Children could take the tiny beads or dots and place them along a pattern -- perhaps a mermaid or a dog. Add a little water, and the dots would fuse together into a toy.
But the manufacturing plant, allegedly trying to cut cost, left a few children fighting for their lives in November 2007. Ford's clinic saw one of two children known to have fallen seriously ill in the U.S. from swallowing the tiny dots.
"This little boy, about 3-years- old, he ate a bunch of these dots and he went down (lost mental capabilities). He became almost comatose," said Ford. "He was brought into the hospital and he had to be incubated. At some point he threw up about 100 of these dots, but nobody could figure out why they had made him almost comatose."
But eventually Ford said, scientists in Australia had discovered a cheap substitute had been used in making the toy. Instead of the plasticizer, 1,5-pentanediol, the factory substituted 1,4-butanediol, which is derived from butane.
"When it goes into the body, it is converted into GHB (gamma hydroxybutyric acid) which is a date rape drug," she said. According to CPSC, "Children who swallow the beads can become comatose, develop respiratory depression, or have seizures."
Luckily, both children who fell in the United States recovered and a recall was issued in November 2007.

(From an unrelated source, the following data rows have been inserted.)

(** * Firmware event-trace collector of the amdxdna driver

    A shallow embedding of [src/driver/amdxdna/aie2_event_trace.c]:
    the enable/disable state machine, the trace-session lifecycle, the
    ring-buffer drain and the record decoder, followed by the properties
    the specification states about them.

    Conventions.
    - C integers are [Z] with their wrap-around written out ([u32], [u64]).
    - Memory regions are [list byte]; the session's DMA region is split
      into its log area and the trailing metadata block.
    - Every C function is a computation in the monad [M]: it reads and
      updates the machine [state] and emits the [event]s it performs on
      the outside world (register writes, allocator and interrupt calls,
      firmware messages, copies, log lines), in program order.
    - The results of the external collaborators (allocator, interrupt
      registration, mailbox, clock) are read from an [env]. *)

From Stdlib Require Import ZArith Lia Strings.Byte String.
From stdpp Require Import base list.

Local Open Scope Z_scope.

(** ** Machine integers *)

Definition u32 (x : Z) : Z := x mod 2 ^ 32.
Definition u64 (x : Z) : Z := x mod 2 ^ 64.

(** [-ENOMEM] *)
Definition ENOMEM : Z := 12.

(** ** Constants of the driver headers

    [aie2_pci.h] and [aie2_msg_priv.h] are not part of the unit; the
    constants the code takes from them are the fields of a [config]. *)

Record config := Config {
  TRACE_EVENT_BUFFER_SIZE : Z;
  TRACE_EVENT_BUFFER_METADATA_SIZE : Z;
  MAX_ONE_TIME_LOG_INFO_LEN : Z;
  LOG_BUF_MB_IOHUB_PTR : Z;
  LOG_BUFFER_IRQ : Z;
  AIE2_DEV_START : Z;
  EVENT_TRACE_ENABLED : Z
}.

(** ** Data model *)

(** [struct trace_event_metadata]: two 64-bit counters (the padding words
    are never read or written). *)
Record trace_event_metadata := Metadata {
  tail_offset : Z;
  head_offset : Z
}.

(** [struct trace_event_log_data] *)
Record trace_event_log_data := LogData {
  counter : Z;       (* uint64_t *)
  payload_hi : Z;    (* uint16_t *)
  type : Z;          (* uint16_t *)
  payload_low : Z    (* uint32_t *)
}.

(** The DMA region of a session: [rb_size] bytes of log area followed by
    the metadata block. *)
Record ring_buffer := Ring {
  log_area : list byte;
  metadata : trace_event_metadata
}.

(** [struct event_trace_req_buf]; [req_addr] is the address [kzalloc]
    returned for the structure itself. *)
Record event_trace_req_buf := ReqBuf {
  req_addr : Z;
  buf : Z;
  dram_buffer_address : Z;   (* trace_req.dram_buffer_address, 64 bit *)
  dram_buffer_size : Z;      (* trace_req.dram_buffer_size, 32 bit *)
  log_ch_irq : Z;
  resp_timestamp : Z;
  sys_start_time : Z
}.

Record pci_dev := PciDev {
  device : Z;
  revision : Z
}.

(** The fields of [struct amdxdna_dev_hdl] the unit uses. [pdev] is
    [to_pci_dev(ndev->xdna->ddev.dev)]. *)
Record amdxdna_dev_hdl := Ndev {
  pdev : option pci_dev;
  mbox_base : Z;
  dev_status : Z;
  event_trace_enabled : Z;
  event_trace_req : option event_trace_req_buf
}.

Inductive log_level := ERR | INFO | DBG | WARN.

(** What the code does to the outside world. *)
Inductive event :=
| Log (lvl : log_level) (fmt : string) (args : list Z)
| Writel (val addr : Z)
| Kzalloc (res : option Z)
| Kfree (p : Z)
| DmaAlloc (size : Z) (res : option (Z * Z))
| DmaFree (size cpu dma : Z)
| RequestIrq (irq ret : Z)
| FreeIrq (irq : Z)
| FwStartTrace (addr size ret : Z)
| FwStopTrace (ret : Z)
| TraceMboxIrq (irq : Z)
| HeadOffsetStore (val : Z)
| Memcpy (dst src len : Z)
| NulStore (idx : Z).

Cabbage Patch Snacktime Kids: Eating Your Child's Hair
Far beyond one year's fad, the Cabbage Patch Kids dolls have reigned supreme since 1983, and hold strong even today. But an innovative twist to the popular doll line in 1997 landed toy maker Mattel Inc. in trouble.
The Cabbage Patch Kids Snacktime Kids doll was a mechanical upgrade of sorts -- a doll that could give the illusion of eating.

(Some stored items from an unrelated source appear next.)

(** C6, as the code has it: a limit of 0 or less is refused, on any
    collection, and the call raises; on an empty collection, with a limit
    from 1 to 2^63 - 1 and a filter that is absent or accepted as a pattern,
    the result is the empty sequence. *)
Theorem limit_and_empty (pcre : string -> result (string -> bool))
    (db : Db) (q : option string) (sort : string) (limit : Z)
    (r : result (list Item.t)) :
  conversations pcre db q sort limit r ->
  (limit <= 0 -> exists e, r = Raise e) /\
  (0 < limit <= 2 ^ 63 - 1 -> message_coll db = [] ->
   forall keep, stage_match pcre q = Ok keep -> r = Ok []).
Proof.
  unfold conversations. intros Hrun. split.
  - intros Hl. destruct (grouped_bad_limit pcre db q limit Hl) as [e He].
    rewrite He in Hrun. now exists e.
  - intros Hl Hdb keep Hkeep. revert Hrun.
    unfold grouped, bson_int, limit_stage. rewrite Hkeep, Hdb.
    replace (limit <? - 2 ^ 63) with false by (symmetry; apply Z.ltb_ge; lia).
    replace (2 ^ 63 - 1 <? limit) with false
      by (symmetry; apply Z.ltb_ge; lia).
    cbn [orb bind].
    replace (limit <=? 0) with false by (symmetry; apply Z.leb_gt; lia).
    cbn [filter stage_group fold_left].
    intros (out & (mid & Hsame & Hperm & _) & ->).
    inversion Hsame; subst. apply Permutation_nil in Hperm. subst out.
    now rewrite firstn_nil.
Qed.

Lemma limit_and_empty_witness :
  (exists e, conversations_with reject_all sort_desc sample_db None
               "-urgency" 0 = Raise e) /\
  conversations_with reject_all sort_desc empty_db (Some "loan")
    "-urgency" 100 = Ok [].
Proof.
  split.
  - apply (limit_and_empty reject_all sample_db None "-urgency" 0).
    + apply conversations_total.
    + lia.
  - apply (limit_and_empty reject_all empty_db (Some "loan") "-urgency" 100
             _ (conversations_total _ _ _ _ _))
      with (keep := fun m => search (map Lit (list_ascii_of_string "loan"))
                               (text m)).
    + lia.
    + reflexivity.
    + reflexivity.
Defined.

(** C6, as stated, fails: with limit 0 the call raises, on the sample store
    and on the empty one, and the empty sequence is not an outcome. *)
Lemma limit_zero_raises :
  conversations reject_all sample_db None "-urgency" 0
    (Raise OperationFailure) /\
  conversations reject_all empty_db None "-urgency" 0
    (Raise OperationFailure) /\
  ~ conversations reject_all sample_db None "-urgency" 0 (Ok []) /\
  ~ conversations reject_all empty_db None "-urgency" 0 (Ok []).
Proof.
  unfold conversations. repeat split; cbn; try reflexivity; discriminate.
Qed.

(** ** Conversations: ties in the sort key *)

(** C7, on the sample store: the two customers have the same greatest
    urgency, the pipeline sorts on that key alone, and both orders of the two
    summaries are outcomes of the same call; with limit 1 the outcomes do
    not even name the same customer. *)
Theorem conversations_tie_order :
  conversations reject_all sample_db None "-urgency" 100
    (Ok [item_a; item_b]) /\
  conversations reject_all sample_db None "-urgency" 100
    (Ok [item_b; item_a]) /\
  conversations reject_all sample_db None "-urgency" 1 (Ok [item_a]) /\
  conversations reject_all sample_db None "-urgency" 1 (Ok [item_b]) /\
  Item.customer_id item_a <> Item.customer_id item_b.
Proof.
  unfold conversations. rewrite !sample_grouped by lia.
  assert (Hab : emitted (sort_field "-urgency") [group_a; group_b]
                  [group_a; group_b]).
  { exists [group_a; group_b]. split; [apply same_groups_refl|].
    split; [reflexivity|]. repeat constructor; cbn; lia. }
  assert (Hba : emitted (sort_field "-urgency") [group_a; group_b]
                  [group_b; group_a]).
  { exists [group_a; group_b]. split; [apply same_groups_refl|].
    split; [apply perm_swap|]. repeat constructor; cbn; lia. }
  repeat split.
  - exists [group_a; group_b]. split; [exact Hab | vm_compute; reflexivity].
  - exists [group_b; group_a]. split; [exact Hba | vm_compute; reflexivity].
  - exists [group_a; group_b]. split; [exact Hab | vm_compute; reflexivity].
  - exists [group_b; group_a]. split; [exact Hba | vm_compute; reflexivity].
  - cbn. discriminate.
Qed.

(** ** Conversations: the text filter *)

Lemma ordinary_not_dot (c : ascii) :
  ordinary c = true -> Ascii.eqb c "." = false.
Proof.
  intros H. destruct (Ascii.eqb c ".") eqn:E; [|reflexivity].
  apply Ascii.eqb_eq in E. subst c. vm_compute in H. discriminate.
Qed.

Lemma parse_simple_literal (q : string) :
  literal q = true ->
  parse_simple q = Some (map Lit (list_ascii_of_string q)).
Proof.
  unfold literal. induction q as [|c q IH];
    cbn [list_ascii_of_string forallb parse_simple map]; [reflexivity|].
  intros H. apply andb_true_iff in H. destruct H as [Hc Hq].
  rewrite (ordinary_not_dot c Hc), Hc, (IH Hq). reflexivity.
Qed.

Lemma match_here_literal (q s : string) :
  match_here (map Lit (list_ascii_of_string q)) s = ci_starts_with q s.
Proof.
  revert s. induction q as [|c q IH]; intros s;
    cbn [list_ascii_of_string map match_here ci_starts_with].
  - reflexivity.
  - destruct s as [|d s]; [reflexivity|]. now rewrite IH.
Qed.

Lemma search_literal (q s : string) :
  search (map Lit (list_ascii_of_string q)) s = ci_in q s.
Proof.
  induction s as [|d s IH]; cbn [search ci_in];
    rewrite match_here_literal; [reflexivity|]. now rewrite IH.
Qed.

Lemma ci_starts_with_lower (q t : string) :
  ci_starts_with q t = starts_with (ascii_lower q) (ascii_lower t).
Proof.
  revert t. induction q as [|c q IH]; intros t;
    cbn [ci_starts_with ascii_lower starts_with]; [reflexivity|].
  destruct t as [|d t]; cbn [ascii_lower]; [reflexivity|].
  now rewrite IH.
Qed.

(** [ci_in] is the substring test of the classifier on the lower-cased
    strings. *)
Lemma ci_in_lower (q t : string) :
  ci_in q t = str_in (ascii_lower q) (ascii_lower t).
Proof.
  induction t as [|d t IH]; cbn [ci_in ascii_lower str_in];
    rewrite ci_starts_with_lower; cbn [ascii_lower]; [reflexivity|].
  now rewrite IH.
Qed.

Lemma ci_in_empty (t : string) : ci_in "" t = true.
Proof. destruct t; reflexivity. Qed.

Lemma stage_match_literal (pcre : string -> result (string -> bool))
    (q : string) :
  literal q = true ->
  exists keep,
    stage_match pcre (Some q) = Ok keep /\
    forall m, keep m = ci_in q (text m).
Proof.
  intros H. destruct q as [|c q].
  - exists (fun _ => true). split; [reflexivity|]. intros m.
    now rewrite ci_in_empty.
  - exists (fun m => search (map Lit (list_ascii_of_string (String c q)))
                       (text m)).
    split.
    + unfold stage_match, regex_i. now rewrite (parse_simple_literal _ H).
    + intros m. apply search_literal.
Qed.

Lemma render_all_customers (db db' : Db) (gs : list Group.t) :
  customer_coll db = customer_coll db' -> render_all db gs = render_all db' gs.
Proof.
  intros H. induction gs as [|g gs IH]; cbn [render_all]; [reflexivity|].
  rewrite IH. unfold render, find_customer. now rewrite H.
Qed.

(** C9, as the code has it: a filter made of ordinary characters only (no
    pattern syntax) keeps exactly the messages whose text contains it when
    case is ignored, and the call is the unfiltered call on the collection of
    the kept messages. *)
Theorem literal_filter (pcre : string -> result (string -> bool))
    (db : Db) (q : string) (sort : string) (limit : Z) :
  literal q = true ->
  (exists keep,
     stage_match pcre (Some q) = Ok keep /\
     forall m, keep m = ci_in q (text m)) /\
  (forall t, ci_in q t = str_in (ascii_lower q) (ascii_lower t)) /\
  (forall r,
     conversations pcre db (Some q) sort limit r <->
     conversations pcre
       (mkDb (filter (fun m => ci_in q (text m)) (message_coll db))
          (customer_coll db))
       None sort limit r).
Proof.
  intros H. split; [now apply stage_match_literal|].
  split; [intros t; apply ci_in_lower|].
  intros r. destruct (stage_match_literal pcre q H) as (keep & Hk & Hext).
  unfold conversations, grouped. rewrite Hk.
  destruct (bson_int limit) as [lim|e]; cbn [bind]; [|reflexivity].
  cbn [stage_match bind message_coll]. rewrite filter_true.
  rewrite (filter_ext keep (fun m => ci_in q (text m)) Hext).
  destruct (limit_stage lim) as [n|e]; cbn [bind]; [|reflexivity].
  split; intros (out & Hem & ->); exists out; (split; [exact Hem|]);
    now apply render_all_customers.
Qed.

Lemma literal_filter_witness :
  conversations reject_all sample_db (Some "LOAN") "-urgency" 100
    (Ok [Item.mk cust_a (Some alice) "loan please" 30 ["loan"]]).
Proof.
  apply (literal_filter reject_all sample_db "LOAN" "-urgency" 100);
    [reflexivity|].
  unfold conversations.
  replace (grouped _ _ _ _)
    with (Ok ([Group.mk cust_a "loan please" 1 30 [Some "loan"]], 100%nat))
    by (vm_compute; reflexivity).
  exists [Group.mk cust_a "loan please" 1 30 [Some "loan"]].
  split; [|vm_compute; reflexivity].
  exists [Group.mk cust_a "loan please" 1 30 [Some "loan"]].
  split; [apply same_groups_refl|]. split; [reflexivity|].
  repeat constructor.
Defined.

Lemma render_all_nil (db : Db) (gs : list Group.t) :
  render_all db gs = Ok [] -> gs = [].
Proof.
  destruct gs as [|g gs]; [reflexivity|]. cbn [render_all].
  destruct (render db g); cbn [bind]; [|discriminate].
  destruct (render_all db gs); cbn [bind]; discriminate.
Qed.

(** C9, as stated, fails: the filter ["a.c"] is a pattern, so a message
    whose text is ["abc"], which does not contain ["a.c"], is kept and
    summarised. *)
Lemma dot_filter_keeps_abc :
  ci_in "a.c" "abc" = false /\
  conversations reject_all abc_db (Some "a.c") "-urgency" 100
    (Ok [Item.mk cust_b None "abc" 0 []]) /\
  ~ conversations reject_all abc_db (Some "a.c") "-urgency" 100 (Ok []).
Proof.
  split; [reflexivity|].
  assert (G : grouped reject_all abc_db (Some "a.c") 100
              = Ok ([Group.mk cust_b "abc" 1 0 [None]], 100%nat))
    by (vm_compute; reflexivity).
  unfold conversations. rewrite G. split.
  - exists [Group.mk cust_b "abc" 1 0 [None]]. split; [|vm_compute; reflexivity].
    exists [Group.mk cust_b "abc" 1 0 [None]].
    split; [apply same_groups_refl|]. split; [reflexivity|].
    repeat constructor.
  - intros (out & (mid & Hsame & Hperm & _) & Hr).
    symmetry in Hr. apply render_all_nil in Hr.
    apply Forall2_length in Hsame. apply Permutation_length in Hperm.
    destruct out as [|g out]; [cbn in *; lia|].
    cbn in Hr. discriminate.
Qed.

(** ** Conversations: what the sort key does fix *)

Section Unique.

Variable A : Type.
Variable key : A -> Z.

Let desc (l : list A) : Prop := StronglySorted (fun a b => key b <= key a) l.

Lemma same_key_same_element (l : list A) (a b : A) :
  NoDup (map key l) -> In a l -> In b l -> key a = key b -> a = b.
Proof.
  induction l as [|x l IH]; cbn [map]; intros Hnd Ha Hb Hk; [destruct Ha|].
  inversion Hnd as [|? ? Hx Hnd']; subst.
  destruct Ha as [<-|Ha], Hb as [<-|Hb].
  - reflexivity.
  - exfalso. apply Hx. rewrite Hk. now apply in_map.
  - exfalso. apply Hx. rewrite <- Hk. now apply in_map.
  - now apply IH.
Qed.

The doll came with plastic carrots, plastic bananas and a motor inside the doll's head. When a child shoved a plastic carrot into the doll's mouth, rollers started that imitated chew motions, grabbed the carrot into the doll and deposited it out through the doll's back into a backpack.
Trouble came when 7-year-old girl in Connecticut got her hair caught in the doll's mouth. The doll began eating her hair and would not let go until rescue workers arrived, according to a report in the New York Times. Other children had their fingers trapped by the doll that kept munching and would not let go.
After selling 500,000 dolls in a single year, Mattel and CPSC issued a voluntary recall and refund of $40 for the ravenous dolls.
"We recognize that these incidents can be upsetting to children and adults, and we are pleased with the actions being taken by Mattel," said Ann Brown, CPSC Chairman at the time.
Slap Bracelets, or Slit Wrists?
The famous slap bracelets of the 1990s didn't need holiday shopping to become a fad. The bracelets consisted of a metal ribbon covered by fabric -- often covered in '90s-inspired neon colored design. A child could stretch out the metal ribbon into a flat rectangle give it a tap on the wrist and it would snap and coil into a bracelet.
The original Slap Bracelets were marketed under the Slap Wraps brand, and reportedly invented by a high-school shop teacher from Sun Prairie, Wis. in 1983.
Countless copy cats followed with various, cheaper designs, until reports starting coming in of some children unintentionally cutting their wrists when they "slapped," the wrist bands on.
Schools across the country banned them, and the Consumer Product Safety Commission issued a general warning on the bracelets by Oct. 1990.
While newsworthy, Gardner said such toy hazards are far less common than the usually more problematic toys.
"Choking is the big thing. Magnets are big, projectiles are big," said Gardner.
"But I think the main concern is choking and that small pieces can't come out of the toy," said Gardner. "The rule of thumb is if people picture a toilet paper tube and if a toy or apiece will fit through the tube, then it's too small. That's a fairly big size. If it passes all the way through it is a choking hazard.